Parents fill library to hear DOH talk on HPV vaccine

Parents fill library to hear DOH talk on HPV vaccine

Late afternoon Monday, Rhode Islanders from around the state gathered outside of the Cumberland Public Library to share their stories of protest against the HPV vaccine that's now mandated for incoming 7th-graders. Protesters expressed worry about the health effects and objected to making it a mandate.
While crowd protests outside against the state-mandated shots

CUMBERLAND - A largely contentious crowd of nearly 100 people greeted Dr. Nicole Alexander-Scott Monday night at the Cumberland Public Library as the Rhode Island Department of Health continued its regional workshops about the HPV vaccine required of all 7th-graders this September.

Recently appointed DOH director, Alexander-Scott is charged with implementing a controversial law adopted a year ago but just taking effect with the new school year.

She and a team of medical professionals were in the Community Room of the library to outline the vaccine's benefits and field questions.

And while the crowd was patient for the 30-minute slideshow, they had plenty of questions - and personal stories about sick children - that later blunted Alexander-Scott's message.

This anti-vaccine protest has erupted in recent weeks as schools began notifying parents about the need to produce proof that 7th-grade boys and girls have been vaccinated for the cancer-causing human papillomavirus.

Detractors talk about negative medical reactions to the vaccine, but are also bristling at the state for insisting on a vaccine for 12-year-olds that guards against a disease spread largely by sexual contact.

And while the focus by family doctors and schools has been on the mandate, much of Monday's session focused on the exemptions available to parents that many said haven't been well publicized.

Alexander-Scott is calling attention to the DOH website's online exemption form that allows a parent to cite a religious objection.

The department, she said, has been reaching out to schools and providers to remind them of this exemption.

Find it at www.health.ri.gov/immunization/about/hpv/ under "resources" at the bottom of the page.

A medical exemption form is available only through a health care provider.

State law already requires a long list of immunizations for kids in public schools: hepatitis B, diphtheria, tetanus, pertussis, polio, measles, mumps, rubella, pneumococcal conjugate, Hib, and Varicella (chicken pox).

The new vaccine, said the medical professionals, is offering a long-term protection against certain warts and certain cancers, including cervical, by reducing the HPV virus in the population by some 68 percent among 13- to 19-year-olds.

It was adopted by the state, said Alexander-Scott, because Rhode Island has mandated school children receive every vaccine recommended by the federal Centers for Disease Control and Prevention, including those like tetanus, for example, that aren't spread within schools.

Three shots are required for full immunization and schools will be tracking all three, beginning with 7th-graders this year. Next year, they'll be looking for the second shot for 8th-graders and the following year, 9th-graders needing the third shot will be added.

Middle-schoolers are targeted because they're more responsive to vaccine and with the expectation of reaching them before they are sexually active, said Alexander-Scott.
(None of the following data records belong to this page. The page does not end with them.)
(** The steps [solve] assigns, for an acyclic graph and enough fuel. *)
Lemma solve_spec g fuel : wf_dag g -> acyclic (edges g) -> length (vertices g) <= fuel ->
  exists order steps, solve fuel g = Done (order, steps, None) /\ solve_inv g steps [] order /\
    forall x, x ∈ ID <$> vertices g <-> is_Some (order !! x).
Proof.
  intros Hwf Hac Hf. destruct (solve_loop_spec g Hwf fuel 0 (SourceVertices g) ∅)
    as (order & steps & Hs & Hinv); [done|by apply solve_inv_init|lia|].
  exists order, steps. split_and!; [done|done|]. intros x. split.
  - intros Hx. destruct (last_level_total _ _ (proj2 Hwf) Hac x Hx) as [K HK].
    apply (inv_last _ _ _ _ Hinv Hac x K HK).
    destruct (decide (K < steps)) as [|Hge]; [done|]. exfalso.
    destruct (reach_down _ _ K x (proj1 HK) steps) as [y Hy]; [lia|].
    destruct (ids_vertex g y) as (c & Hc & <-); [by eapply reach_ids, Hy; apply Hwf|].
    assert (c ∈ []) as Hn by (by apply (inv_roots _ _ _ _ Hinv)). by apply elem_of_nil in Hn.
  - intros [s Hs']. apply (inv_placed _ _ _ _ Hinv) in Hs' as [_ Hr].
    by eapply reach_ids, Hr; apply Hwf.
Qed.

(** [Order] on an acyclic graph: every vertex once, predecessors never later,
    and one step apart when every vertex has a single level. *)
Lemma Order_spec g fuel : wf_dag g -> acyclic (edges g) -> length (vertices g) <= fuel ->
  exists order, Order fuel g = Done (order, None) /\
    concat order ≡ₚ Value <$> vertices g /\
    exists place : gmap string nat,
      (forall i op, in_step order i op <->
         exists v, v ∈ vertices g /\ Value v = op /\ place !! ID v = Some i) /\
      (forall x s, place !! x = Some s -> reach (ID <$> vertices g) (edges g) s x) /\
      (forall u v sv, (u, v) ∈ edges g -> place !! v = Some sv ->
         exists su, place !! u = Some su /\ su <= sv).
Proof.
  intros Hwf Hac Hf. destruct (solve_spec g fuel Hwf Hac Hf) as (soln & steps & Hs & Hinv & Hdom).
  unfold Order. rewrite Hs.
  pose proof (range_map_perm nat soln) as Hperm.
  assert (forall n s, (n, s) ∈ range_map soln <-> soln !! n = Some s) as Hrange.
  { intros n s. rewrite Hperm. apply elem_of_map_to_list. }
  destruct (fill_spec g (range_map soln) (replicate steps []) Hwf)
    as (order & -> & (vs & Hvs & Hid & Hconcat) & Hin).
  { intros n s Hns%Hrange. rewrite length_replicate. split; [by apply Hdom|].
    by apply (inv_placed _ _ _ _ Hinv) in Hns as []. }
  exists order. split_and!; [done| |exists soln; split_and!].
  - rewrite Hconcat. assert (concat (replicate steps ([] : list Op)) = []) as ->.
    { clear. induction steps; cbn; done. }
    rewrite app_nil_r. apply Permutation_map.
    apply NoDup_Permutation.
    + apply (NoDup_fmap_1 ID). rewrite Hid, Hperm. apply NoDup_fst_map_to_list.
    + apply (NoDup_fmap_1 ID), Hwf.
    + rewrite Forall_forall in Hvs. intros v. split; [by apply Hvs|]. intros Hv.
      assert (ID v ∈ ID <$> vs) as Hv'.
      { rewrite Hid, Hperm. destruct (proj1 (Hdom (ID v))) as [s Hsv]; [by apply list_elem_of_fmap_2|].
        apply list_elem_of_fmap. exists (ID v, s). split; [done|]. by apply elem_of_map_to_list. }
      apply list_elem_of_fmap in Hv' as (v' & Heq & Hv').
      by rewrite (ID_inj g Hwf v v'); auto.
  - intros i op. rewrite Hin. setoid_rewrite Hrange. split; [|by right].
    intros [(row & Hrow & Hop)|]; [|done]. apply lookup_replicate in Hrow as [-> _].
    by apply elem_of_nil in Hop.
  - intros x s Hx. by apply (inv_placed _ _ _ _ Hinv) in Hx as [].
  - apply (inv_preds _ _ _ _ Hinv).
Qed.
End order_facts.

(** ** [NewOperandDAG] *)

Section build_facts.
Context {W Obj Ref Ev : Type}.
Local Abbreviation Op := (Operand W Obj Ref Ev).
Context `{DAGLaws Op} `{MapRangeLaws}.

Definition opVertex (op : Op) : Vertex Op := mkVertex (Name op) op.

(** The dependencies the operands declare, as (required, operand) pairs. *)
Definition opDeps (op : Op) : list (string * string) := (fun d => (d, Name op)) <$> Requires op.
Definition depEdges (ops : list Op) : list (string * string) := concat (opDeps <$> ops).

Lemma depEdges_cons op ops : depEdges (op :: ops) = opDeps op ++ depEdges ops.
Proof. done. Qed.

Lemma depEdges_elem ops u v :
  (u, v) ∈ depEdges ops <-> exists op, op ∈ ops /\ Name op = v /\ u ∈ Requires op.
Proof.
  unfold depEdges, opDeps. induction ops as [|op ops IH]; cbn.
  - rewrite elem_of_nil. setoid_rewrite elem_of_nil. naive_solver.
  - rewrite elem_of_app, IH, list_elem_of_fmap. setoid_rewrite elem_of_cons. naive_solver.
Qed.

Lemma addVertices_spec ops od g : NoDup (Name <$> ops) -> (forall op, op ∈ ops -> Name op ∉ ID <$> vertices od) ->
  addVertices ops od = inr g -> vertices g ≡ₚ (opVertex <$> ops) ++ vertices od /\ edges g ≡ₚ edges od.
Proof.
  revert od. induction ops as [|op ops IH]; intros od Hnd Hfresh; cbn; [by intros [= ->]|].
  apply NoDup_cons in Hnd as [Hn Hnd].
  pose proof (AddVertex_vertices (opVertex op) od (Hfresh op ltac:(by left))) as Hv.
  pose proof (AddVertex_edges (opVertex op) od) as He. unfold opVertex in *.
  destruct (AddVertex _ od) as [od' [e|]]; [done|]. cbn in *. intros Hg.
  destruct (IH od' Hnd) as (Hv' & He'); [|done|].
  - intros op' Hop'. rewrite Hv. cbn. intros [Heq|Hin]%elem_of_cons.
    + apply Hn. rewrite <- Heq. by apply list_elem_of_fmap_2.
    + apply (Hfresh op'); [by right|done].
  - split; [|by rewrite He']. rewrite Hv', Hv. by rewrite Permutation_middle.
Qed.

Lemma connect_spec h deps od g : NoDup (ID <$> vertices od) -> connect h deps od = inr g ->
  vertices g ≡ₚ vertices od /\
  edges g ≡ₚ ((fun d => (d, ID h)) <$> deps) ++ edges od /\
  (forall d, d ∈ deps -> d ∈ ID <$> vertices od).
Proof.
  revert od. induction deps as [|d deps IH]; intros od Hnd; cbn.
  - intros [= ->]. split_and!; [done|done|]. intros d Hd. by apply elem_of_nil in Hd.
  - destruct (GetVertex od d) as [|t] eqn:Ht; [done|]. apply GetVertex_spec in Ht as [HtV <-].
    pose proof (AddEdge_vertices t h od) as Hv. pose proof (AddEdge_edges t h od) as He.
    destruct (AddEdge t h od) as [od' [e|]]; [done|]. cbn in *. intros Hg.
    destruct (IH od') as (Hv' & He' & Hd); [by rewrite Hv|done|].
    destruct He as [_ He]; [done|]. split_and!.
    + by rewrite Hv'.
    + rewrite He', He. by rewrite Permutation_middle.
    + intros d [->|Hin]%elem_of_cons; [by apply list_elem_of_fmap_2|].
      specialize (Hd d Hin). by rewrite Hv in Hd.
Qed.

Lemma addEdges_spec ops od g : NoDup (ID <$> vertices od) -> addEdges ops od = inr g ->
  vertices g ≡ₚ vertices od /\ edges g ≡ₚ depEdges ops ++ edges od /\
  (forall u v, (u, v) ∈ depEdges ops -> u ∈ ID <$> vertices od /\ v ∈ ID <$> vertices od).
Proof.
  revert od. induction ops as [|op ops IH]; intros od Hnd; cbn.
  - intros [= ->]. split_and!; [done|done|]. intros u v Hin. by apply elem_of_nil in Hin.
  - destruct (GetVertex od (Name op)) as [|h] eqn:Hh; [done|]. apply GetVertex_spec in Hh as [HhV Hid].
    destruct (connect h (Requires op) od) as [|od'] eqn:Hc; [done|].
    destruct (connect_spec h _ od od' Hnd Hc) as (Hv & He & Hd). intros Hg.
    destruct (IH od') as (Hv' & He' & Hends); [by rewrite Hv|done|]. split_and!.
    + by rewrite Hv'.
    + rewrite He', He, Hid. unfold depEdges. cbn. unfold opDeps.
      rewrite !app_assoc. by rewrite (Permutation_app_comm (concat _)).
    + intros u v. unfold depEdges; cbn. rewrite elem_of_app. intros [Hin|Hin].
      * apply list_elem_of_fmap in Hin as (d & [= -> ->] & Hin). split; [by apply Hd|].
        rewrite <- Hid. by apply list_elem_of_fmap_2.
      * apply Hends in Hin. by rewrite Hv in Hin.
Qed.
(** An execution that ends without an error and without a requeue has made exactly
    the calls that the success of every operand of its order takes, and no other
    call on an operand. *)
Lemma ExecuteOperands_calls exe (call : Call) full obj ref order : completes call full -> forall scheds w w' res,
  ExecuteOperands exe scheds order call obj ref w = Done (w', (res, None)) -> Requeue res = false ->
  exists l, wlog w' = wlog w ++ l /\ omap on_operand l ≡ₚ concat ((fun op => full op obj ref) <$> concat order).
Proof.
  intros Hcall. induction order as [|ops order IH]; intros scheds w w' res Hexec Hq.
  { cbn in Hexec. simplify_eq. exists []. by rewrite app_nil_r. }
  assert (forall w1 seg, wlog w1 = wlog w ++ seg -> omap on_operand seg ≡ₚ concat ((fun op => full op obj ref) <$> ops) ->
    ExecuteOperands exe (tail scheds) order call obj ref w1 = Done (w', (res, None)) ->
    exists l, wlog w' = wlog w ++ l /\ omap on_operand l ≡ₚ concat ((fun op => full op obj ref) <$> concat (ops :: order))) as Hrest.
  { intros w1 seg Hw1 Hseg Hex. destruct (IH _ _ _ _ Hex Hq) as (l & Hl & Hc). exists (seg ++ l).
    rewrite Hl, Hw1, <- app_assoc. split; [done|]. cbn. by rewrite omap_app, fmap_app, concat_app, Hseg, Hc. }
  cbn [ExecuteOperands] in Hexec. destruct (execStrategy exe =? Serial)%Z; [|destruct (execStrategy exe =? Parallel)%Z; [|done]].
  - destruct (serialExec exe ops call obj ref w) as [w1 [r1 [e1|]]] eqn:Hser; [done|].
    destruct (serial_calls exe ops call full obj ref Hcall _ _ _ _ Hser) as (seg & Hw1 & Hc).
    case_match; [by simplify_eq|]. eapply Hrest; [exact Hw1|by rewrite Hc|done].
  - destruct (concurrentExec _ _ ops _ _ _ _) as [[w1 [r1 [e1|]]]| |] eqn:Hcon; try done.
    destruct (concurrent_calls _ _ _ _ _ _ _ _ _ _ Hcall Hcon) as (seg & Hw1 & Hc).
    case_match; [by simplify_eq|]. eapply Hrest; eauto.
Qed.
End barrier.

(** ** Witnesses *)

(** Two operands of one step under an interleaving: every goroutine needs eight
    moves. *)
Module ExecDemo.
Import RefErrors.
Definition ops : list (Operand (list string) unit unit string) :=
  [Demo.operand "a" []; Demo.pending "b" []].
Definition exe (s : ExecutionStrategy) : Executor (list string) string :=
  NewExecutor s (fun ev w => (w ++ ["event " +:+ ev], tt)).
Definition sched : list nat := mjoin (replicate 8 [1; 0]).
Definition order : list (list (Operand (list string) unit unit string)) :=
  [[Demo.operand "a" []; Demo.operand "c" []]; ops].

(** [b] is not ready, so the step fails, but the change made by [a] is reported. *)
Example concurrent_run : exists w e,
  concurrentExec (exe Parallel) sched ops CallEnsure tt tt Demo.w0 = Done (w, (Some emptyResult, Some e))
  /\ errors_Is e ErrNotReady_name = true.
Proof. eexists _, _. split; vm_compute; reflexivity. Qed.
End ExecDemo.

Import RefErrors.

Lemma concurrentExec_outcomes_witness :
  exists outs, length outs = 2 /\
    forall t, err_Is (NewAggregate [None; Some (errorf_w
      "operand %q readiness check failed: not in the desired state yet: %w" ["b"] ErrNotReady)]) t
      = existsb (fun o : option string * err => err_Is o.2 t) outs.
Proof.
  edestruct (concurrentExec_outcomes (ExecDemo.exe Parallel) ExecDemo.sched ExecDemo.ops CallEnsure tt tt
    Demo.w0) as (outs & Hf & _ & Ht & _); [vm_compute; reflexivity|].
  exists outs. split; [by rewrite <- (Forall2_length _ _ _ Hf)|exact Ht].
Defined.

Lemma serial_refines_concurrent_witness :
  exists sched, concurrentExec (ExecDemo.exe Serial) sched [Demo.operand "a" []; Demo.operand "c" []]
    CallEnsure tt tt Demo.w0 =
    Done (mkWorld ["ensure a"; "event a"; "ensure c"; "event c"]
            [CEnsure "a" tt tt; CReadyCheck "a" tt; CPostReady "a" tt; CRecord;
             CEnsure "c" tt tt; CReadyCheck "c" tt; CPostReady "c" tt; CRecord], (Some emptyResult, None)).
Proof. apply serial_refines_concurrent. vm_compute. reflexivity. Defined.

Lemma collectGarbage_converges_witness :
  wst (fst (run (collectGarbage ext (cli [named "b"]) proto []) w0)) = names ["b"].
Proof.
  exact (collectGarbage_converges ext (cli [named "b"]) proto [] w0 (names ["a"; "b"; "c"]) [named "b"]
    (names ["b"]) (names ["a"; "b"; "c"]) (fun w => w) (fun _ _ => eq_refl) eq_refl eq_refl eq_refl).
Defined.

Lemma resync_ensures_witness :
  wlog (fst (resync (fun u => named "u") diff (cli [named "b"]) [] w0)) =
    [] ++ [SList; SDiff [named "u"]] ++ (SEnsure <$> [named "u"]) /\ length [[] : list (string * value)] = 1.
Proof.
  exact (resync_ensures (fun u => named "u") diff (cli [named "b"]) [] w0 (names ["a"; "b"; "c"]) [named "b"]
    [named "b"] [[]] (names ["a"; "b"; "c"]) [named "u"] eq_refl eq_refl eq_refl eq_refl).
Defined.

Lemma ExtInit_schedule_witness :
  exists s' sf d, ExtInit (mkExtReconciler rec None (5 * minute) 0) None ext None None [] (mret tt)
      = (s', [sf], None) /\ (0 < d)%Z /\
    forall n st, exists st', sf_Run sf n st =
      Done (st', (fun i => d + Z.of_nat i * (5 * minute))%Z <$> seq 0 (S n)).
Proof.
  exact (ExtInit_schedule (mkExtReconciler rec None (5 * minute) 0) None ext None None [] (mret tt)
    eq_refl (Z.le_refl 0)).
Defined.
End SyncWitness.
(** In a quiet run no key gets out of step; a key that is out of step at its end has no
    finished request, and no finished collection unless the cluster has it. *)
Lemma quiet_run r more : serving r -> Forall quiet more -> forall x x' p, pictured x p -> calm p -> happens r more x = Some x' ->
  let p' := foldl next p more in p_cluster p' = p_cluster p /\ forall n, n ∈ p_pending p' -> n ∈ p_pending p /\
    (Get n ∈ more \/ (exists q, p_request p = Some q /\ rq_key q = n) -> exists q, p_request p' = Some q /\ rq_key q = n) /\
    (n ∉ p_cluster p -> GcStart ∈ more \/ is_Some (p_collection p) -> is_Some (p_collection p')).
Proof.
  intros Hr. induction 1 as [|a more Ha Hmore IH]; intros x x' p Hpic Hcalm; cbn [happens foldl].
  { intros _. cbn. split; [done|]. intros n Hn. split_and!; [done|intros [?%elem_of_nil|?]; done|intros _ [?%elem_of_nil|?]; done]. }
  destruct (act r a x) as [x1|] eqn:Hact; cbn [mbind option_bind]; [|done]. intros Hh.
  pose proof (act_follows r a x x1 p Hr Hpic Hact) as Hpic1.
  assert (forall c d q g, next p a = mkPicture c d true q g -> calm (next p a) -> c = p_cluster p ->
    (forall n, n ∈ d -> n ∈ p_pending p /\
       (a = Get n \/ (exists rq, p_request p = Some rq /\ rq_key rq = n) -> exists rq, q = Some rq /\ rq_key rq = n) /\
       (n ∉ p_cluster p -> a = GcStart \/ is_Some (p_collection p) -> is_Some g)) ->
    let p' := foldl next (next p a) more in p_cluster p' = p_cluster p /\ forall n, n ∈ p_pending p' -> n ∈ p_pending p /\
      (Get n ∈ a :: more \/ (exists q, p_request p = Some q /\ rq_key q = n) -> exists q, p_request p' = Some q /\ rq_key q = n) /\
      (n ∉ p_cluster p -> GcStart ∈ a :: more \/ is_Some (p_collection p) -> is_Some (p_collection p'))) as Hstep.
  { intros c d q g Hnext Hcalm1 -> Hd. destruct (IH x1 x' (next p a) Hpic1 Hcalm1 Hh) as [Hc Hn]. cbn zeta. rewrite Hc.
    rewrite Hnext in *. cbn [p_cluster p_pending p_request p_collection] in *. split; [done|]. intros n Hin.
    destruct (Hn n Hin) as (Hnd & Hnq & Hng). destruct (Hd n Hnd) as (Hp & Hq & Hg). split; [done|].
    rewrite !elem_of_cons. split; [intros [[He|He]|He]; apply Hnq; auto|intros Hnc [[He|He]|He]; apply Hng; auto]. }
  destruct p as [c d u q g], Hcalm as (Hu & Hq & Hg). cbn in Hu, Hq, Hg. subst u. destruct x as [w xq xg].
  destruct a as [m| | | | | | |]; cbn in Ha; try done.
  - destruct xq as [[[]]|]; [done|]. pose proof (pic_request _ _ Hpic) as Hpq. destruct q as [q|]; [done|].
    eapply Hstep; [reflexivity|by split_and!; cbn; [|intros ? [= <-]|]|done|]. intros n Hn. split_and!; [done| |naive_solver].
    intros [[= <-]|(rq & Hrq & _)]; [by eexists|done].
  - pose proof (pic_request _ _ Hpic) as Hpq. cbn in Hpq. destruct xq as [[[m inst] e]|], q as [[key stale works]|]; cbn in Hpq; try done.
    { destruct (Hq _ eq_refl) as [Hst Hwk]. cbn in Hst, Hwk. subst stale works. eapply Hstep; [reflexivity|by split_and!|done|].
      intros n Hn. split_and!; [set_solver| |naive_solver]. intros [?|(rq & [= <-] & Hk)]; [done|]. cbn in Hk. set_solver. }
  - pose proof (pic_collection _ _ Hpic) as Hpg. cbn in Hpg. destruct xg as [xg|]; [by destruct xq as [[[]]|]|]. destruct g as [g|]; [done|].
    eapply Hstep; [reflexivity|by split_and!; cbn; [|done|intros ? [= <-]]|done|]. intros n Hn. split_and!; [done|naive_solver|by eexists].
  - pose proof (pic_collection _ _ Hpic) as Hpg. cbn in Hpg. destruct g as [g|]; [|by destruct xg as [|], xq as [[[]]|]].
    rewrite (Hg g eq_refl) in *. eapply Hstep; [reflexivity|by split_and!; cbn; [|done|intros ? [= <-]]|done|].
    intros n Hn. split_and!; [set_solver|naive_solver|by eexists].
  - pose proof (pic_collection _ _ Hpic) as Hpg. cbn in Hpg. destruct g as [g|]; [|by destruct xg as [|], xq as [[[]]|]].
    rewrite (Hg g eq_refl) in *. eapply Hstep; [reflexivity|by split_and!|done|].
    intros n Hn. split_and!; [set_solver|naive_solver|set_solver].
Qed.
(** The loop of [CacheReader.List]. *)
Fixpoint listLoop (gvk : GVK) (labelSel : option (gmap string string -> bool)) (objs : list (item Obj))
  : error + list Obj :=
  match objs with
  | [] => inr []
  | NotObject t :: _ => inl (errorf "cache contained %T, which is not an Object" [t] [] None)
  | CObject obj :: objs =>
    match Accessor obj with
    | inl e => inl e
    | inr _ =>
      let rest := listLoop gvk labelSel objs in
      if match labelSel with Some sel => negb (sel (ObjLabels obj)) | None => false end then rest
      else match rest with
           | inl e => inl e
           | inr os => inr (SetGroupVersionKind gvk obj :: os)
           end
    end
  end.

(** [CacheReader.List]: what is left in [out], and the error. *)
Definition cr_List (ix : Indexer Obj) (c : CacheReader) (out : OList) (listOpts : ListOptions) : OList * err :=
  match listItems ix listOpts with
  | inl e => (out, Some e)
  | inr objs =>
    match listLoop (groupVersionKind c) (LabelSelector listOpts) objs with
    | inl e => (out, Some e)
    | inr runtimeObjs =>
      match SetList out runtimeObjs with inl e => (out, Some e) | inr l => (l, None) end
    end
  end.

(** The index function of [indexByField]: an object with a namespace is also
    indexed under the name for all namespaces. *)
Definition indexFunc (extractor : Obj -> list string) (objRaw : item Obj) : error + list string :=
  match objRaw with
  | NotObject t => inl (errorf "object of type %T is not an Object" [t] [] None)
  | CObject obj =>
    match Accessor obj with
    | inl e => inl e
    | inr meta =>
      let ns := NNNamespace meta in
      let rawVals := extractor obj in
      if bool_decide (ns = "") then inr (KeyToNamespacedKey ns <$> rawVals)
      else inr ((KeyToNamespacedKey ns <$> rawVals) ++ (KeyToNamespacedKey "" <$> rawVals))
    end
  end.
End reader.
Lemma uniqueIPs_id ips keys : NoDup (ip_String <$> ips) -> Forall (fun x => ip_String x ∉ keys) ips ->
  uniqueIPs ips keys = ips.
Proof.
  revert keys. induction ips as [|a ips IH]; intros keys Hn Hk; cbn; [done|].
  apply NoDup_cons in Hn as [Ha Hn]. apply Forall_cons in Hk as [Hka Hk].
  rewrite bool_decide_false by done. f_equal. apply IH; [done|]. apply Forall_forall. intros x Hx.
  rewrite Forall_forall in Hk. specialize (Hk x Hx).
  assert (ip_String x <> ip_String a) by (intros Heq; apply Ha; rewrite <- Heq; by apply list_elem_of_fmap_2). set_solver.
Qed.

(** C40: removing duplicate names leaves the sorted list of the distinct DNS names,
    and of the IPs with the same text the first, in their order; doing it twice
    changes nothing. *)
Theorem RemoveDuplicateAltNames_spec (a : AltNames) :
  let r := RemoveDuplicateAltNames a in
  (forall k, StronglySorted string_le k -> NoDup k -> (forall x, x ∈ k <-> x ∈ alt_DNSNames a) -> alt_DNSNames r = k) /\
  StronglySorted string_le (alt_DNSNames r) /\ NoDup (alt_DNSNames r) /\
  (forall x, x ∈ alt_DNSNames r <-> x ∈ alt_DNSNames a) /\
  alt_IPs r `sublist_of` alt_IPs a /\ NoDup (ip_String <$> alt_IPs r) /\
  (forall x, x ∈ alt_IPs r <-> first_with (alt_IPs a) x) /\
  RemoveDuplicateAltNames r = r.
Proof.
  destruct (uniqueIPs_spec (alt_IPs a) ∅) as (Hs & Hn & He). cbn.
  split_and!; try done.
  - intros k. apply sets_List_canonical.
  - apply sort_Strings_sorted.
  - apply sets_List_NoDup.
  - intros x. apply elem_of_sets_List.
  - intros x. rewrite He. set_solver.
  - unfold RemoveDuplicateAltNames. cbn. f_equal.
    + apply sets_List_canonical; [apply sort_Strings_sorted|apply sets_List_NoDup|done].
    + apply uniqueIPs_id; [done|]. apply Forall_forall. set_solver.
Qed.
End altnames.
(* ===== verification/Platform.v ===== *)
(** Helpers around the controllers: cluster discovery
    [discovery/cluster/cluster.go], the graceful runnable [runnable/graceful.go],
    telemetry [telemetry/tracing/logger.go], [telemetry/instrumentation.go] and
    [telemetry/export/*.go], and the builder of external controllers
    [controller/external/builder/controller.go]. *)
From S2P Require Import Prelude.

(** * Cluster discovery *)

(** [semver.Version]: numbers, pre-release and build parts. *)
Record Version := mkVersion { Major : N; Minor : N; Patch : N; Pre : list string; Build : list string }.

(** [semver.ParseTolerant], [semver.Parse] and [Version.Compare]. *)
Class SemverLib := {
  ParseTolerant : string -> error + Version;
  semver_Parse : string -> error + Version;
  semver_Compare : Version -> Version -> Z;
}.

(** A resource list of the server: its group version and the kinds in it. *)
Record APIResourceList := mkAPIResourceList { GroupVersion : string; APIResources : list string }.

Section discovery.
Context `{SemverLib} {W : Type}.

(** [discovery.DiscoveryInterface] as the code uses it: the version string of the
    server, and its resource lists. *)
Record DiscoveryClient := mkDiscoveryClient {
  ServerVersion : M W (error + string);
  ServerGroupsAndResources : M W (error + list APIResourceList);
}.

(** [New], with what the constructor of the discovery interface returns for the
    configuration; the client only embeds the interface. *)
Definition NewFromDiscoveryClient (discoveryClient : DiscoveryClient) : DiscoveryClient := discoveryClient.
Definition cluster_New (newForConfig : M W (error + DiscoveryClient)) : M W (error + DiscoveryClient) :=
  dc ←? newForConfig;
  mret (inr dc).

(** [basicVersion]. *)
Definition printVersion (v : Version) : string :=
  pretty (Major v) +:+ "." +:+ pretty (Minor v) +:+ "." +:+ pretty (Patch v).
Definition basicVersion (version : string) : error + string :=
  match ParseTolerant version with
  | inl e => inl e
  | inr ver => inr (printVersion ver)
  end.
(** The reconciler that [GameReconciler.SetupWithManager] initializes; [mgr] is
    the client of the manager. *)
Definition initGameReconciler (r : CompositeReconciler (W := W) (Obj := Obj)) (mgr : Client W Obj) (gc : Controller W Obj) (prototype : Obj) :=
  Init r (Some mgr) (Some gc) (Some prototype)
    [CompositeController.WithName "game-controller"; WithCleanupStrategy OwnerReferenceCleanup; WithInitCondition DefaultInitCondition].
Definition gameReconciler (mgr : Client W Obj) (operator : Operator W Obj OwnerReference) (prototype : Obj)
  : CompositeReconciler (W := W) (Obj := Obj) :=
  fst (initGameReconciler (mkCompositeReconciler "" (mkCondition "" "" "" "") "" 0%Z None None None) mgr (GameController operator) prototype).
End controller.

(** *** Setup *)

Section setup.
Context {FS Node W Obj Ev : Type} `{FileSystem FS} `{KustomizeLib FS} `{NodeLib Node} `{MapRange} `{ErrorLib} `{ClientObject Obj}.
Context `{MemFiles FS} `{HostDisk} `{DAGLib (Operand (heap * W) Obj OwnerReference Ev)}.
Context (asGame : Obj -> option string) (repr : Obj -> string) (emptyFS : FS) (kubectl_Apply : string -> M W err).
Context (SetStatusCondition : Obj -> Condition -> option Obj) (unmarshal : string -> error + list PackageSpec).
Local Abbreviation St := (heap * W)%type.
Local Abbreviation Composite := (CompositeOperator St Obj OwnerReference Ev).

(** A composite operator as an operator, under the schedules of its steps; the
    event recorder of the manager; and registering a reconciler with the builder
    of controller-runtime ([For] and [Complete]). *)
Context (asOperator : Composite -> Operator St Obj OwnerReference) (rec : Ev -> M St unit).
Context (complete : CompositeReconciler (W := St) (Obj := Obj) -> M St err).

(** [NewGameController]. *)
Definition NewGameController (fuel : nat) (fs : FS) (execStrategy : ExecutionStrategy) : outcome (error + Controller St Obj) :=
  match NewOperator asGame repr emptyFS kubectl_Apply fuel rec fs execStrategy with
  | Done (inl e) => Done (inl (errorf_w "failed to create a new operator: %w" [] e))
  | Done (inr operator) => Done (inr (GameController SetStatusCondition repr (asOperator operator)))
  | Panic m => Panic m
  | OutOfFuel => OutOfFuel
  end.

(** [GameReconciler.SetupWithManager]: the reconciler as it leaves it, and the
    error. *)
Definition game_SetupWithManager (fuel : nat) (r : CompositeReconciler (W := St) (Obj := Obj)) (mgr : Client St Obj) (prototype : Obj) (w : St)
  : outcome (St * (CompositeReconciler (W := St) (Obj := Obj) * err)) :=
  match NewLoadedManifestFileSystem unmarshal fuel emptyFS "channels" "stable" with
  | Done (inl e) => Done (w, (r, Some (errorf_w "failed to create loaded ManifestFileSystem: %w" [] e)))
  | Done (inr fs) =>
    match NewGameController fuel fs Parallel with
    | Done (inl e) => Done (w, (r, Some e))
    | Done (inr gc) =>
      match initGameReconciler r mgr gc prototype with
      | (r, Some e) => Done (w, (r, Some (errorf_w "failed to create new CompositeReconciler: %w" [] e)))
      | (r, None) => let '(w, e) := complete r w in Done (w, (r, e))
      end
    | Panic m => Panic m
    | OutOfFuel => OutOfFuel
    end
  | Panic m => Panic m
  | OutOfFuel => OutOfFuel
  end.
The aim, the director said, "Is to prevent cancer for as many people as possible through vaccinations against HPV."

Currently, 27,000 cases of cancer caused by the HPV or human papillomavirus virus are diagnosed annually, she said. Some 4,000 women a year die of cervical cancer every year.

Gynecological oncology specialist Dr. Katina Robinson told the crowd that Rhode Island is leading the nation as one of the few places where it's mandated.

The vaccine was presented as "safe" and "effective" Monday night despite the stories parents presented to a crowd that loudly applauded everyone who stood to counter the professionals.

Side effects are mostly confined to soreness, slight fever, headache and, for some, fainting.

The DOH presentation was preceded by a rally of some 60 or more people outside of the library, most holding hand-lettered signs, objecting to the mandated vaccine and calling for its repeal.

Three doctors, Dr. Mark Brady, Dr. Stephen Petteruti and Dr. Christopher Black, were among those speaking out with the organization Rhode Islanders Against Mandated HPV Vaccine and the Rhode Island Center for Freedom & Prosperity.

Brady told the crowd that the DOH "cannot demonstrate a clear and present danger from the virus," adding the mandate "smacks of paternalism."

Black said he doesn't "want my patients, my children, or my friends' children to be part of an experiment."

He added, "Who is going to back us up when something goes terribly wrong?"

Petteruti said his own stepson suffered temporary blindness in one eye following a shot that has never been investigated, the doctor complained.

Lincoln mom Michelle Rennick was among the speakers who described as many as 10 different diseases striking her daughter following the third shot three years ago.